TASK GOAL> Filter the lines below, keeping each one that holds "Wire".

INPUT>

(* ===== verification/Commands.v ===== *)
(** * Commands: the opcode table and the handlers
    (src/crates/reims-vgpu-core/src/fifo/commands.rs and fifo/commands/)

    A handler reads its payload, checks it, asks the device, the tasks and the
    guest displays, and settles its stamp: signals it, faults it, or hands a task
    a completion. A handler's run is the trace of what it asks and how
    it settles; what a client answers (it did, it refused, it raised, before or after
    it handed its completion on) is the parameter [answer]. A task, a guest display or a record list is named by what
    the handler looked it up or read it with. Pools, holders and log lines are
    not modelled. *)

From S2P Require Import Prelude Num FifoKinds GuestRecords Wire.
Import Wire.

Module Commands.
Import FifoDeath.

(** ** The opcode table *)

Inductive Opcode : Type :=
| Debug | DisplaySetSharedStatePage | DisplayAck | DisplayCursorGlyph | DisplayCursorShow
| DisplayTransaction2 | DisplayTransaction3 | DisplaySwapMapping | DisplaySleepState
| DisplaySetProperties | DisplayCompositorParameters | DisplaySetGuestIccProfile | Nop
| Deprecated | DeleteTask | UnmapMemory | DeleteResource | DeleteObject | DefineChildFifo
| DeleteChildFifo | SetObjectList | InvalidateResources | SynchronizeResources
| DeleteIoSurfaceBacking2 | ExecIndirect2 | DefineTask2 | MapMemory2 | GetDeviceInfo
| GetComputeInfo | ReplacePhysical | Delay | SynchronizeAndDiscardResources
| DiscardResources | HeapTextureSizeAndAlign | DeleteSharedTextureBacking
| ResetRasterizationRateMap | ExecIndirect3 | SetObjectAndPlacementList | InfoIndirect.

Definition from_id (id : Z) : option Opcode :=
  match id with
  | 0 => Some Debug
  | 1 => Some DisplaySetSharedStatePage
  | 2 => Some DisplayAck
  | 4 => Some DisplayCursorGlyph
  | 5 => Some DisplayCursorShow
  | 6 => Some DisplayTransaction2
  | 7 => Some DisplayTransaction3
  | 8 => Some DisplaySwapMapping
  | 9 => Some DisplaySleepState
  | 10 => Some DisplaySetProperties
  | 11 => Some DisplayCompositorParameters
  | 12 => Some DisplaySetGuestIccProfile
  | 30 => Some Nop
  | 3 | 31 | 33 | 35 | 36 | 38 | 39 | 41 | 42 | 43 | 44 | 45 | 46 | 47 | 50 => Some Deprecated
  | 32 => Some DeleteTask
  | 34 => Some UnmapMemory
  | 37 => Some DeleteResource
  | 40 => Some DeleteObject
  | 48 => Some DefineChildFifo
  | 49 => Some DeleteChildFifo
  | 51 => Some SetObjectList
  | 52 => Some InvalidateResources
  | 53 => Some SynchronizeResources
  | 54 => Some DeleteIoSurfaceBacking2
  | 55 => Some ExecIndirect2
  | 56 => Some DefineTask2
  | 57 => Some MapMemory2
  | 58 => Some GetDeviceInfo
  | 59 => Some GetComputeInfo
  | 60 => Some ReplacePhysical
  | 61 => Some Delay
  | 62 => Some SynchronizeAndDiscardResources
  | 63 => Some DiscardResources
  | 64 => Some HeapTextureSizeAndAlign
  | 65 => Some DeleteSharedTextureBacking
  | 66 => Some ResetRasterizationRateMap
  | 67 => Some ExecIndirect3
  | 68 => Some SetObjectAndPlacementList
  | 69 => Some InfoIndirect
  | _ => None
  end.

WRITTEN ANSWER>
From S2P Require Import Prelude Num FifoKinds GuestRecords Wire.
Import Wire.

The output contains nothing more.